Each record should be written out exactly as given.

Excerpts from a dataset
»»
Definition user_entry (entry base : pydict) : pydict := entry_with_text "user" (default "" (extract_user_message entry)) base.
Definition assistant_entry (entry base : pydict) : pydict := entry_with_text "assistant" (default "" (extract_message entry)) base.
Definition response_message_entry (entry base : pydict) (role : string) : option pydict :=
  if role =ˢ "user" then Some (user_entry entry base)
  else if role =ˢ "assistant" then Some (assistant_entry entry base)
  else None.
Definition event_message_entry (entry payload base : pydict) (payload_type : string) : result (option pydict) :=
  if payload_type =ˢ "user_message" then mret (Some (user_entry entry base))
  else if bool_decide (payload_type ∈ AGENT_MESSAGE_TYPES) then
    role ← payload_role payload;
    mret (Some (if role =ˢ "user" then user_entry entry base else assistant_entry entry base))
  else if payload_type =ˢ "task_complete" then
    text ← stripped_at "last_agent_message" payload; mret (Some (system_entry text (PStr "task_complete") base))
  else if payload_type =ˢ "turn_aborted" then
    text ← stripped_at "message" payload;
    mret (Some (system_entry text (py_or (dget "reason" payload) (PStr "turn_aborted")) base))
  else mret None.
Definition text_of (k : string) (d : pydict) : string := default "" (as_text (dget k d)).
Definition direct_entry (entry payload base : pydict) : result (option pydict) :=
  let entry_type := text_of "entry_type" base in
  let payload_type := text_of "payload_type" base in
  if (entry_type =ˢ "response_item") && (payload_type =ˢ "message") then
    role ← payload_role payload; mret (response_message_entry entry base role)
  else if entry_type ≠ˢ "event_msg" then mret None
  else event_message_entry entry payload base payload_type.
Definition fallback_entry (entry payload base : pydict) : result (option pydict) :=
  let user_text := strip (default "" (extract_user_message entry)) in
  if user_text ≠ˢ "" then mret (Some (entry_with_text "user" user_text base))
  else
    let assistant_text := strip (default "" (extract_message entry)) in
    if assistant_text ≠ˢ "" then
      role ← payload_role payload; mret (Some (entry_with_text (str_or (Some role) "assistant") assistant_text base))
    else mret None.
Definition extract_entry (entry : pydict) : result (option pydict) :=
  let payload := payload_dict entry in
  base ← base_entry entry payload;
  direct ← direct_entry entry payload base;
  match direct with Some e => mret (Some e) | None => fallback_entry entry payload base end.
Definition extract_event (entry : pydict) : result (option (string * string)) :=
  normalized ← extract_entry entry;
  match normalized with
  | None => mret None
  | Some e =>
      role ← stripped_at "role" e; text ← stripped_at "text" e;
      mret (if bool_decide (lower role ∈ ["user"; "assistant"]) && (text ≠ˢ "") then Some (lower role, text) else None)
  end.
««
_Solution to the problem_.
Definition user_entry (entry base : pydict) : pydict := entry_with_text "user" (default "" (extract_user_message entry)) base.
Definition assistant_entry (entry base : pydict) : pydict := entry_with_text "assistant" (default "" (extract_message entry)) base.
Definition response_message_entry (entry base : pydict) (role : string) : option pydict :=
  if role =ˢ "user" then Some (user_entry entry base)
  else if role =ˢ "assistant" then Some (assistant_entry entry base)
  else None.
Definition event_message_entry (entry payload base : pydict) (payload_type : string) : result (option pydict) :=
  if payload_type =ˢ "user_message" then mret (Some (user_entry entry base))
  else if bool_decide (payload_type ∈ AGENT_MESSAGE_TYPES) then
    role ← payload_role payload;
    mret (Some (if role =ˢ "user" then user_entry entry base else assistant_entry entry base))
  else if payload_type =ˢ "task_complete" then
    text ← stripped_at "last_agent_message" payload; mret (Some (system_entry text (PStr "task_complete") base))
  else if payload_type =ˢ "turn_aborted" then
    text ← stripped_at "message" payload;
    mret (Some (system_entry text (py_or (dget "reason" payload) (PStr "turn_aborted")) base))
  else mret None.
Definition text_of (k : string) (d : pydict) : string := default "" (as_text (dget k d)).
Definition direct_entry (entry payload base : pydict) : result (option pydict) :=
  let entry_type := text_of "entry_type" base in
  let payload_type := text_of "payload_type" base in
  if (entry_type =ˢ "response_item") && (payload_type =ˢ "message") then
    role ← payload_role payload; mret (response_message_entry entry base role)
  else if entry_type ≠ˢ "event_msg" then mret None
  else event_message_entry entry payload base payload_type.
Definition fallback_entry (entry payload base : pydict) : result (option pydict) :=
  let user_text := strip (default "" (extract_user_message entry)) in
  if user_text ≠ˢ "" then mret (Some (entry_with_text "user" user_text base))
  else
    let assistant_text := strip (default "" (extract_message entry)) in
    if assistant_text ≠ˢ "" then
      role ← payload_role payload; mret (Some (entry_with_text (str_or (Some role) "assistant") assistant_text base))
    else mret None.
Definition extract_entry (entry : pydict) : result (option pydict) :=
  let payload := payload_dict entry in
  base ← base_entry entry payload;
  direct ← direct_entry entry payload base;
  match direct with Some e => mret (Some e) | None => fallback_entry entry payload base end.
Definition extract_event (entry : pydict) : result (option (string * string)) :=
  normalized ← extract_entry entry;
  match normalized with
  | None => mret None
  | Some e =>
      role ← stripped_at "role" e; text ← stripped_at "text" e;
      mret (if bool_decide (lower role ∈ ["user"; "assistant"]) && (text ≠ˢ "") then Some (lower role, text) else None)
  end.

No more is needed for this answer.